Buffett May Not Have Sold JNJ

February 18, 2009 by Joe Ponzio

In its recent end-of-quarter filing, Berkshire Hathaway reduced its stake in Johnson & Johnson by 54%. As is often the case, the media automatically assumed that Buffett turned sour on Johnson & Johnson and was dumping the stock. Before you run off and sell 50% of your JNJ stake because Buffett is allegedly dumping his year-and-a-half old investment in the company, let’s look at the sale logically.

I’m going to quickly run through the latest filing so that you can ignore the noise going forward. First, let’s look at the “reporting entities” in the filing. For Berkshire, there are 21 reporting entities on this filing which means that holdings listed on the 13F-HR include decisions made by…and not made by…Warren Buffett.

If you actually look at the filing, you’ll see the list of entities reporting in this filing. Buffett. Blue Chip Stamps. GEICO. Wesco. And a number of other entities, some of which have their own investment managers, portfolios, and decisions.

Later in the filing, where the positions are reported, Column 7 itemizes the “Other Managers” – the entities or people that were involved in making the decision to hold those securities. As Chairman of Berkshire, Buffett is listed on every position. Beyond that, the positions are reported in groups based on who made decisions and/or holds the position.

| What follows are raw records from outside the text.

(** * Verification of mcphone2004/cache: LRU engine, shard router, expiry map

    Shallow embedding of the Go sources:
    - [src/list/list.go] and [src/internal/list.go] (ordered container and the
      LRU queue wrapper with its eviction callback),
    - [src/lru/lru.go] (the LRU eviction engine),
    - [src/shard/options.go] and the shard router ([src/unnamed/part_004]),
    - the expiry map of [src/internal/list.go] and [src/heap/heap.go].

    Go's [int] and [uint] are 64-bit here; times are nanoseconds since
    Go's zero [time.Time] (so [time.Time{}] is 0). *)

From Stdlib Require Import ZArith Lia Sorting.Sorted.
From stdpp Require Import base gmap list sets.

Open Scope Z_scope.

(** ** Shared Go-level notions *)

(** Errors of [src/types/error.go]. *)
Inductive cache_error := ShutdownError | InvalidOptionsError.

(** The way a Go call ends: it returns a value, or a panic unwinds out of it. *)
Inductive outcome (A : Type) := Returned (a : A) | Panicked.
Arguments Returned {A} a.
Arguments Panicked {A}.

(** What the user's eviction callback does when it is invoked. *)
Inductive cb_result := CbReturn | CbPanic.

(** Go semantics of [recover()]: it returns [nil] unless it is called directly
    by a deferred function.  In [List.OnEvict] it is called in the body of a
    plain (not deferred) closure, so it always yields [nil]. *)
Definition recover_in_plain_call : option unit := None.

(** Go [uint] -> [int] conversion on 64 bits (two's complement wrap). *)
Definition int_of_uint (u : Z) : Z :=
  if u <? 2 ^ 63 then u else u - 2 ^ 64.

Module Lru.
Section Lru.
Context {K : Type} `{Countable K} {V : Type}.

(** [cachetypes.CBFunc]: only whether it returns or panics is observable. *)
Definition CBFunc := K -> V -> cb_result.

(** [internal.Entry{Key, Value}]. *)
Definition Entry := (K * V)%type.

(** A node of [list.List]: its identity (pointer) and its [Value]. *)
Definition Node := (nat * Entry)%type.

(** [internal.List]: the linked list [order] is modelled as the sequence of
    its nodes from the front (root.next) to the back (root.prev);
    [next_id] supplies fresh node identities. *)
Record List := mkList {
  order : list Node;
  next_id : nat;
  capacity : Z;
  onEvict : option CBFunc }.

(** [lru.Cache]. *)
Record Cache := mkCache {
  isShutdown : bool;
  items : gmap K nat;
  queue : List }.

Definition with_order (l : List) (o : list Node) : List :=
  mkList o (next_id l) (capacity l) (onEvict l).

(** [List.Size] / [List.Capacity]. *)
Definition Size (l : List) : Z := Z.of_nat (length (order l)).
Definition Capacity (l : List) : Z := capacity l.

(** The [Value] of the node [n] when [n] is linked in the list. *)
Fixpoint node_value (n : nat) (o : list Node) : option Entry :=
  match o with
  | [] => None
  | (m, e) :: o' => if decide (m = n) then Some e else node_value n o'
  end.

(** Unlinking node [n] ([list.remove]). *)
Definition unlink (n : nat) (o : list Node) : list Node :=
  filter (fun p : Node => p.1 <> n) o.

(** [internal.List.MoveToFront]: [list.MoveToFront] returns an error for a
    node of another list, which the wrapper turns into a panic ([None]). *)
Definition MoveToFront (l : List) (n : nat) : option List :=
  match node_value n (order l) with
  | None => None
  | Some e =>
      match order l with
      | (m, _) :: _ => if decide (m = n) then Some l
                       else Some (with_order l ((n, e) :: unlink n (order l)))
      | [] => Some l
      end
  end.

(** [elem.Value.Value = value]. *)
Definition set_value (n : nat) (v : V) (o : list Node) : list Node :=
  map (fun p : Node => if decide (p.1 = n) then (p.1, (p.2.1, v)) else p) o.

(** [internal.List.Remove]: reads [elem.Value] and unlinks the node
    ([list.Remove] is a no-op for a node that is not in the list). *)
Definition Remove (l : List) (n : nat) : List * option Entry :=
  (with_order l (unlink n (order l)), node_value n (order l)).

(** [internal.List.Back]. *)
Definition Back (l : List) : option Node := last (order l).

(** [internal.List.PushFront]: a fresh node at the front. *)
Definition PushFront (l : List) (k : K) (v : V) : List * nat :=
  (mkList ((next_id l, (k, v)) :: order l) (S (next_id l)) (capacity l) (onEvict l),
   next_id l).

When Buffett Moves Money, He Moves Money

Rather than immediately assuming that Warren Buffett is shedding his Johnson & Johnson position, let’s see the changes to the portfolio based on the “Other Managers” and entities that hold the stock:

What we see here is that National Indemnity, OBH Inc, BH Columbia, and Columbia Insurance reduced their stakes in Johnson & Johnson. Other entities directly controlled by Buffett and Munger – for example, Berkshire Hathaway itself and Wesco Financial and subsidiaries – did not sell a single share of JNJ.

When Buffett is buying or selling stock, he typically does so in bits and pieces through various entities in an attempt to mask his purchases and sales for a while. In this case, large sales were made by a few insurance subsidiaries rather than a “sneaking in or out” move.

Did Buffett Sell Johnson & Johnson?

Maybe. Maybe not. Time will tell as we won’t see another 13F-HR for three months. Still, I think it’s premature to say that Buffett is dumping Johnson & Johnson based solely on the amount of shares controlled, directly and indirectly, by Berkshire Hathaway, especially when some of the entities he directly controls with little or no outside influence did not sell a single share in the last quarter.

Regardless of what Buffett did or didn’t do, buying or selling JNJ based on his 13F-HR or the noise in the media is a poor investment strategy. If you want to do that, buy Berkshire Hathaway stock and put it on the shelf.